BREVES EN FOLIE : LE SEUL BLOG OU LE FOND PRIME SUR LA FORME

BREVES EN FOLIE : LE SEUL BLOG OU LE FOND PRIME SUR LA FORME

LA JAVANAISE (13)

  LA JAVANAISE 

  

 

 

 

 

 

Mlle CHENG est morte : elle s’est défenestrée.

De Java à Sarcelles en clandestinité :

Une vie de vingt ans.
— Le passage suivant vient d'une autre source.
(** The profiler's globals: those of this file ([hBtThread], [timecaps]) and
    those of the including file that this file reads and writes. *)
Record Profiler := mkProfiler {
  hBtThread : HANDLE;
  timecaps : TIMECAPS;
  profile_running : Z;
  profile_all_tasks : Z;
  nsecprof : Z;
  profile_bt_data_prof : list Z;
  profile_bt_size_cur : Z;
  profile_bt_size_max : Z
}.

Record World := mkWorld {
  jl_all_tls_states : list ptr;            (* the array, indexed by tid *)
  tls_heap : gmap Z jl_tls_states_t;       (* what each ptls points to *)
  task_heap : gmap Z jl_task_t;            (* what each jl_task_t* points to *)
  safe_restore : option jl_jmp_buf;        (* jl_get_safe_restore() *)
  safepoint : Safepoint;
  fiber : Fiber;
  prof : Profiler;
  hMainThread : HANDLE;
  cycles : Z;                              (* what cycleclock() reads *)
  trace : list event
}.
(** X4.  A batch is written whole or not at all as far as keys go: when
    the key of one record cannot be extracted, [write] raises and no file
    or directory of the batch exists, not even for the records before it. *)
Theorem write_fails_before_writing (w : ParquetDataWriter) (f : FileSystem)
    (data : list record) (r : record) (e : exn) :
  truthy_opt (partition_by w) = true ->
  In r data ->
  extract w r = Raise e ->
  exists e', write' data {| self := w; fs := f |}
             = (Raise e', {| self := w; fs := f |}).
Proof.
  intros Hby Hin He.
  destruct (group_raises w data [] r e Hin He) as [e' Hrun].
  exists e'. rewrite (write_partitioned_steps w f data Hby), Hrun.
  - reflexivity.
  - intros ->. contradiction.
Qed.

(** A batch whose records share one key is one group. *)
Lemma group_single_key (w : ParquetDataWriter) (k : string)
    (data : list record) :
  (forall r, In r data -> safe_key' w r = Some k) ->
  forall rows, group' w data [(k, rows)] = Ok [(k, (rows ++ data)%list)].
Proof.
  induction data as [|r rest IH]; intros Hkey rows.
  - simpl. now rewrite app_nil_r.
  - rewrite (group_cons json_loads w r rest _ k) by (apply Hkey; now left).
    simpl. rewrite String.eqb_refl.
    rewrite IH by (intros r' Hr'; apply Hkey; now right).
    now rewrite <- app_assoc.
Qed.

(** X8.  A batch whose records all have the same sanitized key is a single
    group: [write] makes exactly the one call [_write_partition] with the
    whole batch, in its order, and that key; in particular the records whose
    path does not resolve go, together, to the group of ["unknown"]. *)
Theorem write_single_key (w : ParquetDataWriter) (f : FileSystem)
    (data : list record) (k : string) :
  truthy_opt (partition_by w) = true ->
  data <> [] ->
  (forall r, In r data -> safe_key' w r = Some k) ->
  write' data {| self := w; fs := f |}
  = _write_partition data (Some k) {| self := w; fs := f |}.
Proof.
  intros Hby Hdata Hkey.
  rewrite (write_partitioned_steps w f data Hby Hdata).
  destruct data as [|r rest]; [contradiction|].
  rewrite (group_cons json_loads w r rest [] k) by (apply Hkey; now left).
  cbn [add_to_group].
  rewrite (group_single_key w k rest)
    by (intros r' Hr'; apply Hkey; now right).
  cbn [for_each app fst snd]. unfold mbind at 1, ret.
  destruct (_write_partition (r :: rest) (Some k) {| self := w; fs := f |})
    as [[[]|e] st']; reflexivity.
Qed.

End EffectFacts.

Section DirectoryFacts.

Lemma append_cancel (s a b : string) : s ++ a = s ++ b -> a = b.
Proof.
  induction s as [|c s IH]; simpl; intros H; [exact H|].
  inversion H. now apply IH.
Qed.

Lemma append_empty_r (s : string) : s ++ "" = s.
Proof. induction s as [|c s IH]; simpl; [reflexivity | now rewrite IH]. Qed.

(** Distinct keys have distinct directories. *)
Lemma target_dir_inj (w : ParquetDataWriter) (k1 k2 : string) :
  target_dir w k1 = target_dir w k2 -> k1 = k2.
Proof.
  unfold target_dir, partition_dir.
  destruct (String.eqb_spec k1 "") as [->|H1];
    destruct (String.eqb_spec k2 "") as [->|H2]; intros H; auto.
  - rewrite <- (append_empty_r (full_output_path w)) in H at 1.
    apply append_cancel in H. discriminate.
  - rewrite <- (append_empty_r (full_output_path w)) in H at 2.
    apply append_cancel in H. discriminate.
  - apply append_cancel in H. simpl in H. inversion H as [H'].
    apply append_cancel in H'. simpl in H'. now inversion H'.
Qed.

Lemma target_dir_eqb (w : ParquetDataWriter) (k1 k2 : string) :
  String.eqb (target_dir w k1) (target_dir w k2) = String.eqb k1 k2.
Proof.
  destruct (String.eqb_spec k1 k2) as [->|Hne].
  - apply String.eqb_refl.
  - apply String.eqb_neq. intros H. apply Hne. now apply target_dir_inj in H.
Qed.

End DirectoryFacts.

Section LifecycleFacts.

Variable json_loads : string -> result pyval.
Variable url_to_fs : string -> string.

Lemma write_keeps_consistent (data : list record) (st : World) :
  fs_consistent st -> fs_consistent (snd (write json_loads data st)).
Proof.
  destruct st as [w f]. unfold fs_consistent. cbn [self fs].
  intros [Hroot Hfiles].
  destruct (write_effect json_loads data w f)
    as [[e H]|[keys [new [H Hnew]]]]; rewrite H;
    cbn [snd self fs fs_dirs fs_files].
  - now split.
  - split; [now apply made_dirs_keeps|].
    intros directory rows Hin. apply in_app_or in Hin.
    destruct Hin as [Hin|Hin].
    + apply made_dirs_keeps. now apply (Hfiles directory rows).
    + destruct (Hnew directory rows Hin) as [->|[k [Hk [Hne ->]]]].
      * now apply made_dirs_keeps.
      * now apply made_dirs_has.
Qed.

(** X9.  Every file lies in a directory that has been made, for the whole
    life of a writer: if that holds of the file system the writer is created
    on, it holds after [__init__], which makes the output directory, and
    after any sequence of calls of [write], whatever the batches and
    whatever [json.loads] does. *)
Theorem files_lie_in_made_directories
    (output_path table_name : string) (by_column extractor : option string)
    (f : FileSystem) (batches : list (list record)) :
  (forall directory rows,
      In (directory, rows) (fs_files f) -> In directory (fs_dirs f)) ->
  fs_consistent
    (fold_left (fun st data => snd (write json_loads data st)) batches
       (snd (ParquetWriter.__init__ url_to_fs output_path table_name
               by_column extractor f))).
Proof.
  intros Hf.
  assert (Hinit : fs_consistent
            (snd (ParquetWriter.__init__ url_to_fs output_path table_name
                    by_column extractor f))).
  { unfold ParquetWriter.__init__, makedirs, fs_consistent.
    cbn [snd self fs fs_dirs fs_files full_output_path]. split.
    - apply with_dir_has.
    - intros directory rows Hin. apply with_dir_keeps.
      now apply (Hf directory rows). }
  revert Hinit.
  generalize (snd (ParquetWriter.__init__ url_to_fs output_path table_name
                     by_column extractor f)).
  induction batches as [|data batches IH]; intros st Hst; [exact Hst|].
  simpl. apply IH. now apply write_keeps_consistent.
Qed.
(** Lines 312-321, for one of the two extra files. *)
Definition updateExtraFile (newName : string) (file : path) : M unit :=
  e <- existsSync file ;;
  if e then
    content <- readFile file ;;
    let content1 := replaceAll content displayName (titleCase newName) in
    let content2 := replaceAll content1 boilerplate newName in
    writeFile file content2
  else ret tt.

(** Lines 206-223: the scope in use, [@repo] unless a package shows one. *)
Definition detectCurrentScope (packagesDir : path) : M string :=
  e <- existsSync packagesDir ;;
  if e then
    packages <- readdir packagesDir ;;
    detectScope packagesDir packages
  else ret fallbackScope.

(** Lines 229-235. *)
Definition updateRootManifest (rootDir : path) (newName : string) : M unit :=
  let rootPkgPath := rootDir // "package.json" in
  e <- existsSync rootPkgPath ;;
  if e then
    data <- readJson rootPkgPath ;;
    data' <- assign "name" (JString newName) data ;;
    writeJson rootPkgPath data'
  else ret tt.

(** Lines 238-303. *)
Definition updatePackages (packagesDir : path)
  (oldScopeToken newScopeToken newName : string) : M unit :=
  e <- existsSync packagesDir ;;
  if e then
    packages <- readdir packagesDir ;;
    forM_ packages
      (updatePackage packagesDir oldScopeToken newScopeToken newName)
  else ret tt.

(** Lines 306-322. *)
Definition updateExtraFiles (rootDir : path) (newName : string) : M unit :=
  forM_ [rootDir // "README.md";
         rootDir // "packages" // "frontend" // "index.html"]
    (updateExtraFile newName).

Definition renameProject (rootDir : path) (newName : string) : M unit :=
  let packagesDir := rootDir // "packages" in
  currentScopeFull <- detectCurrentScope packagesDir ;;
  let oldScopeToken := currentScopeFull ++ "/" in
  let newScopeToken := "@" ++ newName ++ "/" in
  updateRootManifest rootDir newName ;;
  updatePackages packagesDir oldScopeToken newScopeToken newName ;;
  updateExtraFiles rootDir newName.

(** ** The [rename] command (lines 146-198) *)

Inductive status : Type :=
| Exited (code : nat)
| Returned.

(** [/^[a-z0-9-_]+$/.test(newName)] *)
Definition nameChar (a : ascii) : bool :=
  let n := nat_of_ascii a in
  ((97 <=? n)%nat && (n <=? 122)%nat)
  || ((48 <=? n)%nat && (n <=? 57)%nat)
  || (n =? 45)%nat || (n =? 95)%nat.

Definition validName (newName : string) : bool :=
  negb (String.eqb newName "")
  && forallb nameChar (list_ascii_of_string newName).

(** A path argument as typed: absolute or not, and its components. *)
Record pathArg : Type := PathArg { absolute : bool; components : list string }.

Fixpoint normalize (done : list string) (todo : list string) : path :=
  match todo with
  | [] => rev done
  | c :: r =>
      if String.eqb c "" || String.eqb c "." then normalize done r
      else if String.eqb c ".." then normalize (tl done) r
      else normalize (c :: done) r
  end.

(** [path.resolve(cwd, p)] *)
Definition resolve (cwd : path) (p : pathArg) : path :=
  normalize (if absolute p then [] else rev cwd) (components p).
(** * FishExecutor: the pacing wrapper around a ><> program

  A shallow embedding of [src/lib/FishExecutor.js].  The executor owns a
  [FishProgram], accumulates its output, and drives it either one step per
  timer tick or in bursts of [_FULL_SPEED_ADVANCES] steps.

  Conventions of the embedding:
  - JavaScript numbers are IEEE 754 binary64 values, taken from the
    standard library's [spec_float];
  - a method is a computation in the monad [M]: it threads the executor
    object and the host (timers, call log) and completes normally or
    abruptly (a thrown error);
  - calls that leave the executor (program methods that change the program,
    [setTimeout], [clearTimeout], advance listeners) are recorded, in
    order, in the log of the world;
  - the advance listeners are code of the client: [run_live] calls them as
    they come (a listener may throw, or call back into the executor while
    the list is traversed), and [run] is the same method for listeners that
    return and leave the executor alone. *)

From Stdlib Require Import ZArith List String Ascii Bool Lia.
From Stdlib Require Import SpecFloat.
Import ListNotations.

Local Open Scope string_scope.
Local Open Scope list_scope.

(** ** JavaScript values *)

Module JS.

(** Numbers: binary64, [prec = 53] and [emax = 1024]. *)
Definition number : Type := spec_float.

Definition prec : Z := 53.
Definition emax : Z := 1024.

Definition NaN : number := S754_nan.
Definition pos_zero : number := S754_zero false.
Definition neg_zero : number := S754_zero true.
Definition neg_infinity : number := S754_infinity true.

(** The number denoted by an integer literal. *)
Definition of_Z (z : Z) : number := binary_normalize prec emax z 0 false.

Definition is_NaN (n : number) : bool :=
  match n with S754_nan => true | _ => false end.

Definition is_pos_zero (n : number) : bool :=
  match n with S754_zero false => true | _ => false end.

Definition is_neg_zero (n : number) : bool :=
  match n with S754_zero true => true | _ => false end.

(** Values.  A string is a sequence of code units, one [ascii] each.  An
object (an array and a function are objects) is known by its reference.
Symbols and BigInts are left out. *)
Inductive value : Type :=
| undefined
| null
| boolean (b : bool)
| num (n : number)
| str (s : string)
| object (ref : nat).

(** Two conversions are parameters of the development: the number a string
denotes (StringToNumber of the language standard), and the number an object
converts to, for objects whose conversion ([valueOf], [toString]) returns
and leaves the executor alone. *)
Class Runtime : Type :=
  { StringToNumber : string -> number;
    ObjectToNumber : nat -> number }.

(** [ToNumber], the conversion behind [Number(v)] and [Math.max]. *)
Definition ToNumber `{Runtime} (v : value) : number :=
  match v with
  | undefined => NaN
  | null => pos_zero
  | boolean true => of_Z 1
  | boolean false => pos_zero
  | num n => n
    | str s => StringToNumber s
  | object ref => ObjectToNumber ref
  end.

(** [Number(v)] called as a function. *)
Definition Number `{Runtime} (v : value) : value := num (ToNumber v).

(** [a === b]: values of different types are never equal; numbers compare
numerically, so [NaN] differs from itself and the two zeros are equal;
objects are equal when they are the same object. *)
Definition strict_equals (a b : value) : bool :=
  match a, b with
  | undefined, undefined => true
  | null, null => true
  | boolean x, boolean y => Bool.eqb x y
  | num x, num y => SFeqb x y
    | str x, str y => String.eqb x y
  | object x, object y => Nat.eqb x y
  | _, _ => false
  end.

(** [Math.max]: start from minus infinity; a [NaN] argument gives [NaN];
[+0] counts as larger than [-0]. *)
Fixpoint max_from (highest : number) (coerced : list number) : number :=
  match coerced with
  | [] => highest
  | n :: rest =>
      if is_NaN n then NaN
      else
        let highest :=
          if is_pos_zero n && is_neg_zero highest then pos_zero else highest in
        let highest := if SFltb highest n then n else highest in
        max_from highest rest
  end.

Definition Math_max `{Runtime} (args : list value) : number :=
  max_from neg_infinity (map ToNumber args).

(** [xs.indexOf(x)] for an array whose elements are compared with the
decidable equality [eqb]; [-1] when [x] does not occur. *)
Fixpoint indexOf_from {A : Type} (eqb : A -> A -> bool) (x : A)
         (xs : list A) (k : Z) : Z :=
  match xs with
  | [] => (-1)%Z
  | y :: ys => if eqb y x then k else indexOf_from eqb x ys (k + 1)%Z
  end.

Definition indexOf {A : Type} (eqb : A -> A -> bool) (x : A) (xs : list A) : Z :=
  indexOf_from eqb x xs 0%Z.

(** [xs.splice(start, deleteCount)] with no inserted items: the array that
remains.  A negative [start] counts from the end; both arguments are
clamped to the array. *)
Definition splice {A : Type} (start deleteCount : Z) (xs : list A) : list A :=
  let len := Z.of_nat (List.length xs) in
  let from := if (start <? 0)%Z then Z.max (len + start) 0 else Z.min start len in
  let count := Z.min (Z.max deleteCount 0) (len - from) in
  firstn (Z.to_nat from) xs ++ skipn (Z.to_nat (from + count)) xs.

End JS.

(** ** Errors and completions *)

(** The error kinds of the program's interface (spec, section 7). *)
Inductive Error : Type :=
| StackUnderflowError
| DivisionByZeroError
| InvalidInstructionError
| InputExhaustedError
| InvalidInputError
| NoOutputAvailable.

(** How a call ends: with a value, or by throwing. *)
Inductive Completion (A : Type) : Type :=
| Normal (a : A)
| Throw (err : Error).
Je la connaissais bien :

C’est vrai, je vous le jure, j’ai beaucoup de chagrin

 

Ici les Boat-People naviguent à l’estime.

Pour une escale en ville, ils versent une dîme

A de faux mandarins qui vivent en duplex

Et font des Stock-Options sur le marché du sexe.

 

Pour un peu de tendresse dans la fumée d’opium

Je quittais quelquefois mon existence d’homme.

Pour la rejoindre aux rives des ruts balbutiants

Qui coulent en méandres dans mes rêves d’enfant.

 

J’échangeais quelques piastres contre un petit orgasme,

Un parcours de frissons, de caresses, de fantasmes.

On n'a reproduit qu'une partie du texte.